[FIX] can_bus input of quaternion mistakenly get all 4 number as same…
Issue
A subtle bug was discovered in the NuScenes dataset loader where the canbus input for the BEV head incorrectly assigns quaternion values for ego vehicle rotation. Specifically, when assigning the quaternion (positions 4-8), all components receive the same value as rotation.w.
Reproduction Example
In [1]: import pyquaternion
In [2]: import numpy as np
...:
In [3]: q=pyquaternion.Quaternion([1,0,0,0])
In [4]: b=np.zeros([10])
In [5]: b
Out[5]: array([0., 0., 0., 0., 0., 0., 0., 0., 0., 0.])
In [6]: b[3:7]=q
In [7]: b
Out[7]: array([0., 0., 0., 1., 1., 1., 1., 0., 0., 0.])
Fix
The solution is to use the quaternion's underlying numpy array for assignment:
In [8]: b[3:7]=q.q
In [9]: b
Out[9]: array([0., 0., 0., 1., 0., 0., 0., 0., 0., 0.])
Why the Bug Remained Undetected
Two main factors contributed to the delayed discovery:
- The canbus data includes yaw angles (in degrees and radians) as the last two values, which are the most critical values for planning within rotation
- Since all dataset items contained the same error, models overfit to this incorrect data pattern
This allowed the model to still function in open-loop evaluation scenarios where the same dataloader was used.
Discovery Process
We tried to integrate the VAD model into our simulation pipeline but faced an issue: no matter how we supplied the rotation data from the simulator, the model couldn't generate the correct turning trajectory.

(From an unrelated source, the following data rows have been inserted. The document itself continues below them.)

(* ===== verification/TextSearchSpec.v ===== *)
(** * What a text search returns (text_search.rs)

    The documents that the postings of the terms of the query name, once each, ranked by the
    sum of their scores; and the frequencies that the postings are made of. *)

From stdpp Require Import base list strings gmap sorting.
From Stdlib Require Import NArith ZArith Lia Ascii Strings.Byte Floats.SpecFloat.
From S2P Require Import Prelude Constants Bytes BufferPool Text Order PageStore Json IndexKey LruCache Pager Document BTreeNode BTree BTreeSpec BTreeOnPager.
From S2P Require Import Metadata DatabaseState TextSearch.

#[local] Open Scope nat_scope.

(** ** Terms *)
Section terms.
Context {tables : UnicodeTables} {words : Segmentation} {ln : LogF32} {name_order : HashMapOrder string}.
Implicit Types (m : gmap string f32) (tokens : list string).

(** [n] times [+= x]. *)
Definition added (n : nat) (x : f32) : f32 := Nat.iter n (fun acc => f32_add acc x) f32_zero.

Definition occurrences (token : string) tokens : nat := length (filter (fun t => t = token) tokens).

Lemma counts_spec tokens token m n :
  m !! token = (if decide (n = 0) then None else Some (added n f32_one)) ->
  foldl (fun counts token => add_to f32_one token counts) m tokens !! token =
    let n := n + occurrences token tokens in if decide (n = 0) then None else Some (added n f32_one).
Proof.
  unfold occurrences. revert m n. induction tokens as [|t tokens IH]; intros m n Hm; cbn [foldl]; [by rewrite Nat.add_0_r|].
  rewrite filter_cons. destruct (decide (t = token)) as [->|Hne].
  - rewrite (IH _ (S n)); [cbn [length]; by rewrite Nat.add_succ_r|]. rewrite decide_False by done.
    unfold add_to. rewrite lookup_insert_eq, Hm. by destruct n.
  - apply IH. unfold add_to. by rewrite lookup_insert_ne.
Qed.

(** The frequency of a term in a text is the number of its occurrences, added up in binary32,
    over the number of all tokens; a term that does not occur has none. *)
Theorem term_frequency_counts tokens token :
  calculate_term_frequency tokens !! token =
    let n := occurrences token tokens in
    if decide (n = 0) then None else Some (f32_div (added n f32_one) (f32_of_usize (length tokens))).
Proof.
  unfold calculate_term_frequency. rewrite lookup_fmap, (counts_spec tokens token ∅ 0) by done. simpl. by case_decide.
Qed.

(** What was stored is what is left of the page when its zeros are trimmed, unless the data
    ends with a zero. *)
Lemma trim_padding data n : last data <> Some Byte.x00 -> trim_nulls (data ++ replicate n Byte.x00) = data.
Proof.
  intros Hl. unfold trim_nulls. rewrite rev_app_distr.
  assert (forall l, skip_zeros (rev (replicate n Byte.x00) ++ l) = skip_zeros l) as Hs.
  { intros l. assert (rev (replicate n Byte.x00) = replicate n Byte.x00) as ->.
    { induction n as [|n IH]; [done|]. simpl. rewrite IH. symmetry. apply (replicate_cons_app n). }
    by induction n. }
  rewrite Hs. rewrite <-(rev_involutive data) at 2. f_equal. rewrite <-(rev_involutive data) in Hl. rewrite <-(rev_involutive data).
  destruct (rev data) as [|b l] eqn:Hd; [by rewrite rev_involutive|]. rewrite rev_involutive.
  simpl in Hl. rewrite last_snoc in Hl. cbn [skip_zeros]. by rewrite decide_False by congruence.
Qed.

Lemma by_score_order : total_order (fun r => not_nan (score r)) by_score.
Proof.
  intros a Ha. apply (ord_at_ext _ (fun x y => CompOpp (f64_cmp (score x) (score y)))); [done| |].
  - apply ord_at_rev; [|done]. intros b Hb. by apply (ord_at_map not_nan _ score f64_cmp b); [|apply f64_total_order].
  - intros x y Hx Hy. symmetry. apply (ord_antisym _ _ _ (f64_total_order _ Hx) _ Hy).
Qed.
End terms.

(** ** Searching *)
Section searching.
Context {tables : UnicodeTables} {words : Segmentation} {ln : LogF32} {postings_text : SerdePostings}
  {name_order : HashMapOrder string}.
Variable fuel : nat.
Variable fields : list string.
Implicit Types (b : bstate Pager.Pager) (t : tree) (m scores : gmap string f32).

(** The postings that the index has for a key, from the pages of its tree. *)
Definition postings_at b t (key : string) : gmap string f32 :=
  match tree_map t !! key ≫= ps_view (store b) with Some page => parse_postings page | None => ∅ end.

(** The tree, and that the pages that it names can be read. *)
Definition index_ok b t : Prop :=
  tree_ok b t /\ height t <= fuel /\
  forall key page, tree_map t !! key = Some page -> ps_used (store b) page /\ is_Some (ps_view (store b) page).

Definition add_scores (idf : f32) (ps : gmap string f32) scores : gmap string f32 :=
  foldl (fun scores posting => add_to (f32_mul posting.2 idf) posting.1 scores) scores (map_iter ps).

(** The scores of the documents: for each term and field, its postings add to them. *)
Definition scores_of b t (total_docs : nat) (tfs : list (string * string)) scores : gmap string f32 :=
  foldl (fun scores tf =>
    let ps := postings_at b t (term_key tf.1 tf.2) in add_scores (calculate_idf total_docs (size ps)) ps scores) scores tfs.

Lemma index_ok_calm b b' t : calm [] b b' -> index_ok b t -> index_ok b' t /\ forall key, postings_at b' t key = postings_at b t key.
Proof.
  intros Hc (Ht & Hh & Hp). pose proof Hc as (_ & (_ & Hu & Hv) & _).
  assert (forall key page, tree_map t !! key = Some page -> ps_view (store b') page = ps_view (store b) page) as Hview.
  { intros key page Hk. apply Hv; [by eapply Hp|apply not_elem_of_nil]. }
  split.
  - split; [by eapply calm_tree_ok|split; [done|]]. intros key page Hk. rewrite (Hview key page Hk).
    split; [apply Hu; by eapply Hp|by eapply Hp].
  - intros key. unfold postings_at. destruct (tree_map t !! key) as [page|] eqn:Hk; [|done]. cbn [mbind option_bind].
    by rewrite (Hview key page Hk).
Qed.

Lemma score_term_spec b t n scores tf : index_ok b t ->
  exists b', score_term fuel n scores tf b =
    (Ok (let ps := postings_at b t (term_key tf.1 tf.2) in add_scores (calculate_idf n (size ps)) ps scores), b') /\ calm [] b b'.
Proof.
  intros (Ht & Hh & Hp). destruct (search_lemma b t fuel (term_key tf.1 tf.2) Ht Hh) as (b1 & Hs & _ & Hc1).
  unfold score_term, postings_at.
  destruct (tree_map t !! term_key tf.1 tf.2) as [page|] eqn:Hk; cbn [of_option mbind option_bind] in *;
    erewrite st_bind_ok by (unfold st_ok; rewrite Hs; reflexivity).
  - destruct (Hp _ _ Hk) as [Hu [data Hv]]. pose proof Hc1 as (_ & (Hi1 & Hu1 & Hv1) & _).
    destruct (ps_read_law (store b1) page data Hi1) as (pg & Hr & Hi2 & Hv2 & Hus2 & Hr2);
      [by apply Hu1|rewrite Hv1; [done|done|apply not_elem_of_nil]|].
    exists (mk_bstate pg (inner b1)). rewrite Hv. split.
    + unfold read_postings, on_store. rewrite st_bind_assoc. unfold st_bind at 1. change (Pager.read_page page) with (ps_read (S := Pager.Pager) page).
      rewrite Hr. done.
    + eapply calm_trans; [exact Hc1| |by intros q _ [?|?]]. split_and!; [done| |exact Hr2].
      split_and!; [done|intros q; by apply Hus2|intros q _ _; apply Hv2].
  - exists b1. split; [|done]. unfold add_scores. by rewrite map_iter_empty.
Qed.

Lemma scores_of_ext b b' t n tfs scores :
  (forall key, postings_at b' t key = postings_at b t key) -> scores_of b' t n tfs scores = scores_of b t n tfs scores.
Proof. intros Heq. unfold scores_of. revert scores. induction tfs as [|tf tfs IH]; intros scores; cbn [foldl]; [done|]. rewrite Heq. apply IH. Qed.

Lemma score_terms_spec tfs : forall b t n scores, index_ok b t ->
  exists b', score_terms fuel n scores tfs b = (Ok (scores_of b t n tfs scores), b') /\ calm [] b b'.
Proof.
  induction tfs as [|tf tfs IH]; intros b t n scores Hok.
  { exists b. split; [done|]. apply calm_refl, Hok. }
  destruct (score_term_spec b t n scores tf Hok) as (b1 & H1 & Hc1). cbn [score_terms]. rewrite (st_bind_ok _ _ _ _ _ H1).
  destruct (index_ok_calm _ _ _ Hc1 Hok) as [Hok1 Heq].
  match goal with |- context [score_terms fuel n ?m tfs b1] => destruct (IH b1 t n m Hok1) as (b2 & H2 & Hc2) end.
  exists b2. split; [|eapply calm_trans; [done..|]; by intros q _ [?|?]]. rewrite H2. by rewrite (scores_of_ext b b1).
Qed.

(** The documents with a score are those of the postings. *)
Lemma add_scores_dom idf ps scores doc : is_Some (add_scores idf ps scores !! doc) <-> is_Some (scores !! doc) \/ is_Some (ps !! doc).
Proof.
  assert (forall l scores, is_Some (foldl (fun scores (posting : string * f32) => add_to (f32_mul posting.2 idf) posting.1 scores) scores l !! doc)
    <-> is_Some (scores !! doc) \/ doc ∈ l.*1) as H.
  { induction l as [|[d f] l IH]; intros m; [rewrite elem_of_nil; tauto|]. cbn [foldl]. rewrite fmap_cons, elem_of_cons, IH. unfold add_to. cbn [fst].
    destruct (decide (doc = d)) as [->|Hne]; [rewrite lookup_insert_eq; split; [intros _; right; by left|intros _; left; by eexists]|].
    rewrite lookup_insert_ne by done. tauto. }
  unfold add_scores. rewrite H. f_equiv. rewrite list_elem_of_fmap. split.
  - intros ([d f] & -> & Hin). apply map_iter_elem in Hin. by exists f.
  - intros [f Hf]. exists (doc, f). split; [done|]. by apply map_iter_elem.
Qed.

Lemma scores_of_dom b t n tfs scores doc :
  is_Some (scores_of b t n tfs scores !! doc) <->
    is_Some (scores !! doc) \/ exists term field, (term, field) ∈ tfs /\ is_Some (postings_at b t (term_key term field) !! doc).
Proof.
  unfold scores_of. revert scores. induction tfs as [|[term field] tfs IH]; intros scores; cbn [foldl fst snd].
  { split; [by left|intros [?|(? & ? & ?%not_elem_of_nil & _)]; done]. }
  rewrite IH, add_scores_dom. split.
  - intros [[?|?]|(term' & field' & ? & ?)]; [by left|right; exists term, field; split; [left|done]|].
    right. exists term', field'. split; [by right|done].
  - intros [?|(term' & field' & [[= -> ->]|?]%elem_of_cons & ?)]; [by left; left|by left; right|].
    right. by exists term', field'.
Qed.

Lemma term_fields_elem terms term field : (term, field) ∈ term_fields fields terms <-> term ∈ terms /\ field ∈ fields.
Proof.
  unfold term_fields. rewrite list_elem_of_bind. split.
  - intros (t & (f & [= -> ->] & ?)%list_elem_of_fmap & ?). done.
  - intros [? ?]. exists term. split; [|done]. apply list_elem_of_fmap. by exists field.
Qed.

(** C25: a search finds the documents that the index has under a term of the query in an indexed
    field, each once, by descending score: for every term and field, the frequency times the
    logarithm of all documents over those with the term. It changes nothing but the page
    cache. The scores are taken to be numbers. *)
Theorem search_ranks_documents b t query total_docs
    (Hindex : index_ok b t)
    (Hscores : map_Forall (fun _ s => not_nan s) (scores_of b t total_docs (term_fields fields (tokenize query)) ∅)) :
  exists results b', TextSearch.search fuel fields query total_docs b = (Ok results, b') /\ calm [] b b' /\
    NoDup (r_doc_id <$> results) /\ Sorted (fun r1 r2 => by_score r1 r2 <> Gt) results /\
    (forall doc s, mk_result doc s ∈ results <-> scores_of b t total_docs (term_fields fields (tokenize query)) ∅ !! doc = Some s) /\
    (forall doc, doc ∈ r_doc_id <$> results <-> exists term field,
      term ∈ tokenize query /\ field ∈ fields /\ is_Some (postings_at b t (term_key term field) !! doc)).
Proof.
  set (scores := scores_of b t total_docs (term_fields fields (tokenize query)) ∅) in *.
  set (l := (fun '(doc_id, s) => mk_result doc_id s) <$> map_iter scores).
  assert (exists b', TextSearch.search fuel fields query total_docs b = (Ok (stable_sort by_score l), b') /\ calm [] b b') as (b' & Hs & Hc).
  { unfold TextSearch.search. case_decide as Hq.
    - exists b. split; [|apply calm_refl, Hindex]. unfold l, scores. rewrite Hq. cbn. by rewrite map_iter_empty.
    - destruct (score_terms_spec (term_fields fields (tokenize query)) b t total_docs ∅ Hindex) as (b1 & H1 & Hc).
      rewrite (st_bind_ok _ _ _ _ _ H1). exists b1. split; [|done]. unfold st_lift.
      rewrite (sort_by_ok _ _ by_score_order); [done|]. apply Forall_fmap, Forall_forall.
      intros [doc s] Hin%map_iter_elem. by apply (Hscores doc s). }
  pose proof (stable_sort_Permutation by_score l) as Hperm. exists (stable_sort by_score l), b'.
  assert (forall doc s, mk_result doc s ∈ stable_sort by_score l <-> scores !! doc = Some s) as Hin.
  { intros doc s. rewrite Hperm. unfold l. rewrite list_elem_of_fmap. split.
    - intros ([d f] & [= -> ->] & H). by apply map_iter_elem in H.
    - intros H. exists (doc, s). split; [done|]. by apply map_iter_elem. }
  split; [exact Hs|]. split; [exact Hc|]. split; [|split; [|split; [exact Hin|]]].
  - rewrite Hperm. unfold l. rewrite <-list_fmap_compose. erewrite list_fmap_ext; [apply (map_iter_nodup scores)|]. by intros ? [].
  - apply (stable_sort_sorted _ _ by_score_order). apply Forall_fmap, Forall_forall.
    intros [doc s] H%map_iter_elem. by apply (Hscores doc s).
  - intros doc. rewrite list_elem_of_fmap. transitivity (is_Some (scores !! doc)).
    + split; [intros ([d s] & -> & H); apply Hin in H; by exists s|intros [s H]; exists (mk_result doc s); split; [done|by apply Hin]].
    + unfold scores. rewrite scores_of_dom. split.
      * intros [[? ?%lookup_empty_Some]|(term & field & [? ?]%term_fields_elem & ?)]; [done|by exists term, field].
      * intros (term & field & ? & ? & ?). right. exists term, field. by rewrite term_fields_elem.
Qed.
End searching.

To troubleshoot, we inspected the training pipeline line by line and discovered the problem. We confirmed that the VAD model behaves correctly only when we input 'w, w, w, w' as the rotation in the canbus during simulation.
Impact
We conclude that this issue will not affact the open-loop evaluation. But if people try to use the model in the close-loop environments, like simualtion or real vehicle, it will show up.
We traced the source of this issue, and it's first appearance is well-adopted BEVFormer code base. And this issue still existed there. Which means all work derived from BEVFormer share the same problem.
Required Actions
- Existing checkpoints will not work correctly
- Models need to be retrained with the fixed dataloader
- Systems using this in closed-loop environments need to be updated
@yjmade
Hi, Do you know wherecan_bus[3:7] is being used?
it seems like only can_bus[:3], can_bus[-1] and can_bus[-2] is being used, so a wrong can_bus[3:7] probably doesn't affect anything?
Ok, I found it.
Except using can_bus as information for pre/post processing, it is also treat as a input data of neural network.
So it make sense when close loop evaluation in simulator won't work.
can_bus = self.can_bus_mlp(can_bus)[None, :, :]